Lemma TrimSpace_trimmed (s : string) :
  leadingSpace (TrimSpace s) = 0 /\ trailingSpace (String.rev (TrimSpace s)) = 0.
Proof.
  unfold TrimSpace.
  set (l := trim_with leadingSpace (String.length s) s).
  assert (Hl : leadingSpace l = 0) by (apply trim_with_done; [reflexivity | lia]).
  destruct (trim_with_suffix trailingSpace (String.length l) (String.rev l)) as (b & Eb).
  split.
  - apply (leadingSpace_prefix _ (String.rev b)).
    rewrite <- rev_append, <- Eb, rev_involutive. exact Hl.
  - rewrite rev_involutive. apply trim_with_done; [reflexivity|].
    rewrite length_rev. lia.
Qed.

Lemma TrimSpace_countByte (c : ascii) (s : string) :
  countByte c (TrimSpace s) <= countByte c s.
Proof.
  destruct (TrimSpace_within s) as (a & b & E). rewrite E at 2.
  rewrite !countByte_append. lia.
Qed.

Lemma split_comma_spec (s : string) :
  forall cur,
    String.concat "," (split_scan "," 0 cur s) = String.rev cur +:+ s
    /\ (countByte "," cur = 0 ->
        Forall (fun field => countByte "," field = 0) (split_scan "," 0 cur s)).
Proof.
  induction s as [|c r IH]; intros cur.
  - simpl. rewrite append_empty_r. split; [reflexivity|].
    intros H. constructor; [now rewrite countByte_rev | constructor].
  - cbn [split_scan]. change (String.length "," - 1) with 0. rewrite HasPrefix_comma.
    destruct (Ascii.eqb c ",") eqn:Hc.
    + apply Ascii.eqb_eq in Hc. subst c.
      destruct (IH "") as [Hjoin Hfree].
      pose proof (length_split_comma r "") as Hlen.
      destruct (split_scan "," 0 "" r) as [|f fs] eqn:Hs; [discriminate|].
      split.
      * change (String.concat "," (String.rev cur :: f :: fs))
          with (String.rev cur +:+ "," +:+ String.concat "," (f :: fs)).
        rewrite Hjoin. reflexivity.
      * intros H. constructor; [now rewrite countByte_rev | now apply Hfree].
    + destruct (IH (String c cur)) as [Hjoin Hfree]. split.
      * rewrite Hjoin, rev_cons, append_assoc. reflexivity.
      * intros H. apply Hfree. simpl. rewrite Hc. exact H.
Qed.

(** The field of the form is cut at its commas and nowhere else: putting
    the fields together again with commas gives the text back. *)
Theorem split_loses_only_the_commas (text : string) :
  String.concat "," (Split text ",") = text
  /\ Forall (fun field => countByte "," field = 0) (Split text ",").
Proof.
  unfold Split. destruct (split_comma_spec text "") as [Hjoin Hfree].
  split; [exact Hjoin | now apply Hfree].
Qed.

(** No task of [main.go] gets a name with a comma in it, or with white
    space (ASCII or Unicode) in front or behind. *)
Theorem task_names_are_trimmed_fields (form : MainGo.Form) :
  Forall (fun repo =>
            countByte "," repo = 0
            /\ leadingSpace repo = 0
            /\ trailingSpace (String.rev repo) = 0)
    (MainGo.workList form).
Proof.
  unfold MainGo.workList, Split. apply Forall_fmap.
  eapply Forall_impl.
  - apply (proj2 (split_comma_spec (MainGo.repoList form) "")). reflexivity.
  - intros field Hfield. cbv beta in Hfield |- *. split.
    + pose proof (TrimSpace_countByte "," field) as Hle. rewrite Hfield in Hle. lia.
    + apply TrimSpace_trimmed.
Qed.

(** ** White space around the fields *)

Lemma trim_with_nothing (width : string -> nat) (fuel : nat) (s : string) :
  width s = 0 -> trim_with width fuel s = s.
Proof. intros H. destruct fuel; cbn [trim_with]; [reflexivity | now rewrite H]. Qed.

Lemma TrimSpace_idempotent (s : string) : TrimSpace (TrimSpace s) = TrimSpace s.
Proof.
  destruct (TrimSpace_trimmed s) as [Hl Hr].
  set (t := TrimSpace s) in *. unfold TrimSpace at 1.
  rewrite (trim_with_nothing leadingSpace _ t Hl).
  rewrite (trim_with_nothing trailingSpace _ (String.rev t) Hr).
  apply rev_involutive.
Qed.

(** White space around the fields of the forms counts for nothing: a run
    on a form is the run on the form whose fields are trimmed already (in
    [main.go], all fields but the list of repositories, whose entries are
    trimmed one by one). *)
Theorem surrounding_space_is_ignored :
  (forall form checked listing envs st,
      NewGo.onMigrate (trimNewForm form) checked listing envs st
      = NewGo.onMigrate form checked listing envs st)
  /\ (forall form envs,
         MainGo.spawn (trimMainForm form) envs = MainGo.spawn form envs).
Proof.
  split.
  - intros form checked listing envs st. unfold NewGo.onMigrate, trimNewForm.
    cbn [NewGo.githubTokenEntry NewGo.azureTokenEntry NewGo.azureOrgEntry
         NewGo.azureProjectEntry].
    now rewrite !TrimSpace_idempotent.
  - intros form envs. unfold MainGo.spawn, MainGo.workList, MainGo.task, trimMainForm.
    cbn [MainGo.gitHubOrg MainGo.adoOrg MainGo.adoProject MainGo.repoList MainGo.gitPat
         MainGo.adoPat MainGo.deleteAfter].
    now rewrite !TrimSpace_idempotent.
Qed.

(** ** Who is sent what *)

Lemma processRepo_requests githubToken azureToken azureOrg azureProject dontSave env repo st :
  exists evs,
    NewGo.trace (NewGo.processRepo githubToken azureToken azureOrg azureProject
                   dontSave env repo st)
    = NewGo.trace st ++ evs
    /\ forall req, req ∈ httpRequests evs ->
                   req = NewGo.createRequest repo azureOrg azureProject azureToken.
Proof.
  unfold_pass.
  answers; eexists; (split; [as_extension|]); simpl; intros req H;
    repeat (apply elem_of_cons in H as [->|H]; [reflexivity|]);
    now apply elem_of_nil in H.
Qed.

Lemma httpRequests_app (t1 t2 : list Event) :
  httpRequests (t1 ++ t2) = httpRequests t1 ++ httpRequests t2.
Proof. apply omap_app. Qed.

Lemma processAll_requests githubToken azureToken azureOrg azureProject checked envs repos :
  forall i st,
    exists evs,
      NewGo.trace (NewGo.processAll githubToken azureToken azureOrg azureProject
                     checked envs i repos st)
      = NewGo.trace st ++ evs
      /\ forall req, req ∈ httpRequests evs ->
           exists repo, repo ∈ repos
                        /\ req = NewGo.createRequest repo azureOrg azureProject azureToken.
Proof.
  induction repos as [|repo rest IH]; intros i st; simpl.
  - exists []. rewrite app_nil_r. split; [reflexivity|].
    intros req H. now apply elem_of_nil in H.
  - destruct (IH (S i)
                (NewGo.processRepo githubToken azureToken azureOrg azureProject
                   (checked i) (envs i) repo st)) as (evs2 & -> & H2).
    destruct (processRepo_requests githubToken azureToken azureOrg azureProject
                (checked i) (envs i) repo st) as (evs1 & -> & H1).
    exists (evs1 ++ evs2). rewrite <- app_assoc. split; [reflexivity|].
    intros req H. rewrite httpRequests_app in H. apply elem_of_app in H as [H|H].
    + exists repo. split; [left | now apply H1].
    + destruct (H2 req H) as (r & Hr & E). exists r. split; [now right | exact E].
Qed.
.....
§ TASK DESCRIPTION
If a line falls between the first line of the data above and the line holding "unfold Split. destruct", inclusive, retype it exactly; retype no other line.

§ EXERCISE SOLUTION
Lemma TrimSpace_trimmed (s : string) :
  leadingSpace (TrimSpace s) = 0 /\ trailingSpace (String.rev (TrimSpace s)) = 0.
Proof.
  unfold TrimSpace.
  set (l := trim_with leadingSpace (String.length s) s).
  assert (Hl : leadingSpace l = 0) by (apply trim_with_done; [reflexivity | lia]).
  destruct (trim_with_suffix trailingSpace (String.length l) (String.rev l)) as (b & Eb).
  split.
  - apply (leadingSpace_prefix _ (String.rev b)).
    rewrite <- rev_append, <- Eb, rev_involutive. exact Hl.
  - rewrite rev_involutive. apply trim_with_done; [reflexivity|].
    rewrite length_rev. lia.
Qed.

Lemma TrimSpace_countByte (c : ascii) (s : string) :
  countByte c (TrimSpace s) <= countByte c s.
Proof.
  destruct (TrimSpace_within s) as (a & b & E). rewrite E at 2.
  rewrite !countByte_append. lia.
Qed.

Lemma split_comma_spec (s : string) :
  forall cur,
    String.concat "," (split_scan "," 0 cur s) = String.rev cur +:+ s
    /\ (countByte "," cur = 0 ->
        Forall (fun field => countByte "," field = 0) (split_scan "," 0 cur s)).
Proof.
  induction s as [|c r IH]; intros cur.
  - simpl. rewrite append_empty_r. split; [reflexivity|].
    intros H. constructor; [now rewrite countByte_rev | constructor].
  - cbn [split_scan]. change (String.length "," - 1) with 0. rewrite HasPrefix_comma.
    destruct (Ascii.eqb c ",") eqn:Hc.
    + apply Ascii.eqb_eq in Hc. subst c.
      destruct (IH "") as [Hjoin Hfree].
      pose proof (length_split_comma r "") as Hlen.
      destruct (split_scan "," 0 "" r) as [|f fs] eqn:Hs; [discriminate|].
      split.
      * change (String.concat "," (String.rev cur :: f :: fs))
          with (String.rev cur +:+ "," +:+ String.concat "," (f :: fs)).
        rewrite Hjoin. reflexivity.
      * intros H. constructor; [now rewrite countByte_rev | now apply Hfree].
    + destruct (IH (String c cur)) as [Hjoin Hfree]. split.
      * rewrite Hjoin, rev_cons, append_assoc. reflexivity.
      * intros H. apply Hfree. simpl. rewrite Hc. exact H.
Qed.

(** The field of the form is cut at its commas and nowhere else: putting
    the fields together again with commas gives the text back. *)
Theorem split_loses_only_the_commas (text : string) :
  String.concat "," (Split text ",") = text
  /\ Forall (fun field => countByte "," field = 0) (Split text ",").
Proof.
  unfold Split. destruct (split_comma_spec text "") as [Hjoin Hfree].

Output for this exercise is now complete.